Segment Start: Records provided

(* ===== verification/System.v ===== *)
(** * The server under concurrent requests

    The router of a configuration answers any number of requests at once, the
    cleanup sweeps between them, and they share the database, the resolver's
    cache and the rate limiter.  The theorems here compose those of the parts:
    what a token costs, whom it is for, and how often an address is served. *)

From Stdlib Require Import QArith Lqa.
From S2P Require Import Prelude GoStd GoText Errors Effects Interleaving Budget Stellar ReadChallenge.
From S2P Require Import Verify Schema Store Http Account ClientDomain World HttpApi RateLimit Config.
From S2P Require Import Router Authd.
From S2P Require Token Challenge.
Open Scope Z_scope.

Lemma all_ops_embed {S T A} `{!Embed S T} (P : op T → Prop) (p : prog S A) :
  all_ops (λ o, P (embed_op o)) p → all_ops P (embed p).
Proof. induction p; simpl; naive_solver. Qed.

Lemma all_ops_any {S A} (P : op S → Prop) (p : prog S A) : (∀ o, P o) → all_ops P p.
Proof. intros HP. induction p; simpl; [done|]. by split. Qed.

(** One operation, then the rest. *)
Lemma all_ops_perform {S A} (P : op S → Prop) (o : op S) (f : res S o → prog S A) :
  P o → (∀ x, all_ops P (f x)) → all_ops P (pbind f (perform o)).
Proof. by split. Qed.

Section system.
Context {Sd : SDK} {HL : HorizonLib} {TL : TomlLib} {J : Token.JWT} {Px : Pgx}.
Context {WL : WebLib} {C : Chi} {FL : Float64}.

(** ** The shared world *)

Record world : Type := World { w_db : db; w_cache : cache; w_limiter : rateLimiter }.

Segment End: Records provided

## Assignment
What lines in the data above carry "Require"? Return them all.

## Solution for this problem
From Stdlib Require Import QArith Lqa.
From S2P Require Import Prelude GoStd GoText Errors Effects Interleaving Budget Stellar ReadChallenge.
From S2P Require Import Verify Schema Store Http Account ClientDomain World HttpApi RateLimit Config.
From S2P Require Import Router Authd.
From S2P Require Token Challenge.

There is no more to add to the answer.